Speaking to the Donegal News, Dr Tomás Carroll, Chief Scientist with Alpha-1 Foundation, said testing for the condition over the last 15 years has revealed Donegal as a county where lot of people are affected by the condition.
“It is an area in Ireland where there seems to be higher rates of other genetic conditions such as Cystic Fibrosis and Multiple Sclerosis.
“An early diagnosis is really important as is the testing of certain groups of people. Medical guidelines state that all COPD patients should be checked for Alpha-1. If someone is diagnosed then people are highly motivated to stop smoking (or never start) and this means severe lung disease, and early death, can be avoided.”
Dr Carroll said the early and aggressive treatment of chest infections, the annual take-up of flu vaccination and the avoidance of smoking is recommended for anyone diagnosed with Alpha-1.
“There is a very good relationship between GPs in the county and respiratory nurses in LUH, who are very good at identifying patients who should be tested for the condition. Anyone with the condition COPD should be tested for Alpha 1.

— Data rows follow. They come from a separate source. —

Lemma create_signaled_ok d client_id fence hash0 :
  drv_ok d -> is_Some (dd_dma_fences d !! fence) ->
  wp (_create_signaled_hw_fence client_id fence hash0)
     (fun out d' => drv_ok d' /\ found_at fence (out.1, true, out.2) d') d.
Proof.
  intros Hd [g Eg]. pose proof (do_table _ Hd) as Hok. pose proof (tw_cnt _ (to_wf _ Hok)) as Hc.
  unfold _create_signaled_hw_fence.
  apply wp_bind. eapply wp_done; [by apply get_dma_fence_run|]. apply wp_bind, wp_get, wp_bind.
  unfold wp at 1. rewrite create_range_run by (auto with fence || lia).
  destruct (first_hit _ _ _ _) as [k|]; [|by split; [apply drv_ok_ticked|]].
  set (h := probe d (df_context g) (df_seqno g) k).
  assert (0 <= h < dd_hw_fences_tbl_cnt d) as Hh by (apply probe_range; auto with fence).
  destruct (fence_at_is_Some d h) as [f E]; [auto with fence|done|].
  assert (forall d1, drv_ok d1 -> dd_dma_fences d1 = dd_dma_fences d ->
    dd_hw_fences_tbl_cnt d1 = dd_hw_fences_tbl_cnt d ->
    wp (g <-- get_dma_fence fence;
        _signal_fence_if_unsignaled h h (u32 (df_error g)) true;;; ret (Some h, h))
      (fun out d' => drv_ok d' /\ found_at fence (out.1, true, out.2) d') d1) as Hrest.
  { intros d1 Hd1 Edma Ecnt. apply wp_bind.
    eapply wp_done; [apply (get_dma_fence_run _ _ g); by rewrite Edma|].
    destruct (signal_fence_ok d1 h (u32 (df_error g)) true Hd1) as (d2 & ev & Hr & Hd2 & Hev); [lia|].
    apply wp_bind. eapply wp_done; [done|]. apply wp_ret. split; [done|]. intros x [= <-].
    split; [done|]. rewrite (evolves_cnt _ _ _ Hev). split; [lia|done]. }
  unfold create_result. rewrite ticked_fence, E.
  destruct (hf_valid f =? 0); [|destruct (_ && _); [|by split; [apply drv_ok_ticked|]]].
  - apply Hrest; [|done|done]. apply drv_ok_put_key, drv_ok_put; [auto with fence|].
    apply reserved_ok. by eapply (entry_ok_at d).
  - apply Hrest; [|done|done]. apply drv_ok_put; [auto with fence|].
    apply get_ref_ok. by eapply (entry_ok_at d).
Qed.

Lemma find_loop_ok fuel d client_id fence s hash create :
  drv_ok d -> is_Some (dd_dma_fences d !! fence) ->
  0 <= s -> dd_hw_fences_tbl_cnt d - s <= Z.of_nat fuel ->
  wp (find_with_dma_fence_loop fuel client_id fence s hash create)
     (fun out d' => drv_ok d' /\ found_at fence out d') d.
Proof.
  revert d s hash. induction fuel as [|fuel IH]; intros d s hash Hd [g Eg] Hs Hf.
  { unfold wp. rewrite find_loop_end by lia. done. }
  destruct (decide (s < dd_hw_fences_tbl_cnt d));
    [|unfold wp; by rewrite find_loop_end by lia].
  pose proof (do_table _ Hd) as Hok. unfold wp. rewrite (find_loop_step fuel d g) by done.
  assert (s < chunk_end d s <= dd_hw_fences_tbl_cnt d) as He
    by (unfold chunk_end, HW_FENCE_FIND_THRESHOLD; lia).
  assert (forall d1 hash, drv_ok d1 -> dd_dma_fences d1 = dd_dma_fences d ->
    dd_hw_fences_tbl_cnt d1 = dd_hw_fences_tbl_cnt d ->
    wp (signaled <-- dma_fence_is_signaled fence;
         if signaled : bool then
           if create then
             out <-- _create_signaled_hw_fence client_id fence hash; ret (out.1, true, out.2)
           else ret (None, true, hash)
         else find_with_dma_fence_loop fuel client_id fence (s + HW_FENCE_FIND_THRESHOLD) hash create)
      (fun out d' => drv_ok d' /\ found_at fence out d') d1) as Hrest.
  { intros d1 hash1 Hd1 Edma Ecnt. apply wp_bind. eapply (wp_done _ _ _ _ (ticked d1)); [done|].
    assert (is_Some (dd_dma_fences (ticked d1) !! fence)) as Hsome by (exists g; by simpl; rewrite Edma).
    destruct (env_dma_signaled _ _ _); [destruct create|].
    - apply wp_bind. eapply wp_mono; [by apply create_signaled_ok; [auto with fence|]|].
      intros out d2 [Hd2 Ho]. by apply wp_ret.
    - apply wp_ret. split; [auto with fence|done].
    - apply IH; [auto with fence|done|unfold HW_FENCE_FIND_THRESHOLD; lia|].
      simpl. rewrite Ecnt. unfold HW_FENCE_FIND_THRESHOLD. lia. }
  unfold bind at 1. rewrite find_range_run by (done || lia).
  destruct (first_hit _ _ _ _) as [k|] eqn:Ek.
  - cbv zeta. set (h := probe d (df_context g) (df_seqno g) k).
    destruct (fence_at_is_Some d h) as [f E]; [auto with fence|apply probe_range; auto with fence|].
    rewrite E. destruct (saturated f).
    + apply (Hrest (ticked d)); auto with fence.
    + split; [apply drv_ok_put; [auto with fence|]; apply get_ref_ok; by eapply (entry_ok_at d)|].
      intros x [= <-]. split; [done|].
      split; [exact (probe_range d (df_context g) (df_seqno g) k (to_wf _ Hok))|]. intros _.
      destruct (first_hit_Some _ _ _ _ _ Ek) as (_ & Hm & _). exact (key_match_key _ _ _ _ _ Hm).
  - apply (Hrest (ticked d)); auto with fence.
Qed.

Lemma find_with_dma_fence_ok d client_id fence hash0 create :
  drv_ok d -> is_Some (dd_dma_fences d !! fence) ->
  wp (hw_fence_find_with_dma_fence client_id fence hash0 create)
     (fun out d' => drv_ok d' /\ found_at fence out d') d.
Proof.
  intros Hd Hf. pose proof (tw_cnt _ (to_wf _ (do_table _ Hd))) as Hc.
  unfold hw_fence_find_with_dma_fence. apply wp_bind. destruct create.
  - apply wp_ret, wp_bind, wp_get. apply find_loop_ok; [done|done|lia|lia].
  - eapply (wp_done _ _ _ _ (ticked d)); [done|]. destruct (env_dma_signaled _ _ _); [by split; [apply drv_ok_ticked|]|].
    apply wp_bind, wp_get. apply find_loop_ok; [auto with fence|done|lia|simpl; lia].
Qed.

(** The dma-fences are the same. *)
Definition same_dma (d d' : driver_data) : Prop := dd_dma_fences d' = dd_dma_fences d.

Lemma destroy_refcount_dma d h ref :
  drv_ok d -> 0 <= h -> wp (hw_fence_destroy_refcount h ref) (fun _ d' => drv_ok d' /\ same_dma d d') d.
Proof.
  intros Hd Hh. pose proof (do_table _ Hd) as Hok. unfold wp.
  destruct (decide (h < dd_hw_fences_tbl_cnt d)).
  - destruct (fence_at_is_Some d h) as [f E]; [auto with fence|done|].
    rewrite (destroy_refcount_run _ _ _ _ (to_wf _ Hok) (to_unlocked _ Hok) E).
    destruct (flag _ _); [|done]. split; [eauto with fence|done].
  - by rewrite destroy_refcount_bad by (auto with fence || lia).
Qed.

(** A creation gives a handle; it leaves the dma-fences alone while the controller is up, as it
    is whenever the creation succeeds. *)
Lemma create_ok d c key context seqno hash0 :
  drv_ok d ->
  wp (hw_fence_create c key context seqno hash0)
     (fun out d' => drv_ok d' /\ 0 <= out.2 /\ (dd_fctl_ready d = true \/ out.1 = 0 -> same_dma d d')) d.
Proof.
  intros Hd. pose proof (do_table _ Hd) as Hok. unfold hw_fence_create.
  assert (forall h r d1, drv_ok d1 -> 0 <= h -> same_dma d d1 -> dd_fctl_ready d1 = dd_fctl_ready d ->
    wp (d <-- get;
        if negb (dd_fctl_ready d) then
          hw_fence_destroy_refcount h HW_FENCE_FCTL_REFCOUNT;;;
          hw_fence_destroy_with_hash h;;;
          ret (- EAGAIN, h)
        else if cl_skip_fctl_ref c then
          r <-- hw_fence_destroy_refcount h HW_FENCE_FCTL_REFCOUNT; ret (r, h)
        else ret (r, h))
      (fun out d' => drv_ok d' /\ 0 <= out.2 /\ (dd_fctl_ready d = true \/ out.1 = 0 -> same_dma d d')) d1) as Hrest.
  { intros h r d1 Hd1 Hh Hs Hr. apply wp_bind, wp_get. rewrite Hr.
    destruct (dd_fctl_ready d); cbn [negb]; [destruct (cl_skip_fctl_ref c); [|done]|].
    - apply wp_bind. eapply wp_mono; [by apply destroy_refcount_dma|]. intros r' d2 [Hd2 Hs2].
      apply wp_ret. unfold same_dma in *. split; [done|]. split; [done|]. congruence.
    - apply wp_bind. eapply wp_mono; [by apply destroy_refcount_ok|]. intros ? d2 Hd2.
      apply wp_bind. eapply wp_mono; [by apply destroy_with_hash_ok|]. intros ? d3 Hd3. apply wp_ret.
      split; [done|]. split; [done|]. by intros []. }
  apply wp_bind. unfold wp at 1. rewrite create_run by auto with fence.
  assert (forall k, 0 <= probe d context seqno k) as Hp by (intros; apply probe_range; auto with fence).
  destruct (find_step _ _ _ _) as [k|]; [|apply (Hrest _ (- EINVAL)); [auto with fence|apply Hp|done..]].
  destruct (fence_at_is_Some d (probe d context seqno k)) as [f E]; [auto with fence..|].
  unfold create_result. rewrite ticked_fence, E. change (flag 0 MSM_HW_FENCE_FLAG_CREATE_SIGNALED) with false.
  destruct (hf_valid f =? 0); [|apply (Hrest _ (- EINVAL)); [auto with fence|apply Hp|done..]].
  apply (Hrest _ 0); [|apply Hp|done..]. apply drv_ok_put_key, drv_ok_put; [auto with fence|].
  apply reserved_ok. by eapply (entry_ok_at d).
Qed.

(** The operations of this layer, by any client or callback. *)
Inductive fence_op :=
| FCreate (c : hw_fence_client) (key context seqno : Z)
| FSignal (fence : option Z) (hash error : Z) (release_ref : bool)
| FCallback (fence hash : Z)
| FAddCallback (fence hash : Z)
| FDestroy (key context seqno : Z)
| FDestroyHash (hash : Z)
| FHsynx (hash h_synx : Z) (wait_for : bool)
| FFind (client_id fence : Z) (create : bool)
| FCleanup (ch hash reset_flags : Z).

Definition run_fence_op (o : fence_op) : DRV unit :=
  match o with
  | FCreate c key context seqno => hw_fence_create c key context seqno 0;;; ret tt
  | FSignal fence hash error rel => hw_fence_signal_fence fence hash error rel;;; ret tt
  | FCallback fence hash => msm_hw_fence_signal_callback fence hash
  | FAddCallback fence hash => hw_fence_add_callback fence hash;;; ret tt
  | FDestroy key context seqno => hw_fence_destroy key context seqno;;; ret tt
  | FDestroyHash hash => hw_fence_destroy_with_hash hash;;; ret tt
  | FHsynx hash h_synx wait_for => hw_fence_update_hsynx hash h_synx wait_for;;; ret tt
  | FFind client_id fence create => hw_fence_find_with_dma_fence client_id fence 0 create;;; ret tt
  | FCleanup ch hash flags => hw_fence_utils_cleanup_fence ch hash flags;;; ret tt
  end.

(** What the callers guarantee: a handle is unsigned, a dma-fence pointer points to
    a fence that is still there, the reset loop stays in the table. *)
Definition fence_op_pre (d : driver_data) (o : fence_op) : Prop :=
  match o with
  | FCreate _ _ _ _ | FDestroy _ _ _ => True
  | FSignal fence hash _ _ =>
      0 <= hash /\ forall x, fence = Some x -> is_Some (dd_dma_fences d !! x)
  | FCallback fence hash | FAddCallback fence hash => 0 <= hash /\ is_Some (dd_dma_fences d !! fence)
  | FDestroyHash hash | FHsynx hash _ _ => 0 <= hash
  | FFind _ fence _ => is_Some (dd_dma_fences d !! fence)
  | FCleanup ch hash _ =>
      0 <= hash < dd_hw_fences_tbl_cnt d /\ exists c, zget (dd_clients d) ch = Some (Some c)
  end.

“By virtue of Letterkenny hospital being very aware of the condition we have diagnosed a lot of families with a member who has the condition.”
Dr Carroll said Alpha-1 Foundation has a letter which anyone with concerns can obtain from them to allow them to have a free blood test by their GP carried out.
“The sample of blood is sent to Beaumont Hospital in Dublin. We get funding HSE funding to provide this national screening programme for Alpha-1.”
A treatment for the condition, which allows people to receive essential protein they are born without, has been approved and funded in many European countries, however, it is not widely available in Ireland yet.
CEO of Alpha-1 Foundation, Geraldine Kelly said she would like to see Alpha-1 included in new-born screening.
“If a child is diagnosed, it means their parents are carriers and it pushes the conversation out to the wider family. If it is caught early, risk can be minimised.”
The Alpha-1 Foundation was invited by Letterkenny GP, Dr Ciaran Roarty to speak at the Donegal Clinical Society last October.
“That’s a really good example of GPs working together with the hospital. It doesn’t happen in any other county,” said Dr Carroll.
The annual Alpha-1 conference takes place on Friday, October 25 in Marino Institute of Education in Dublin.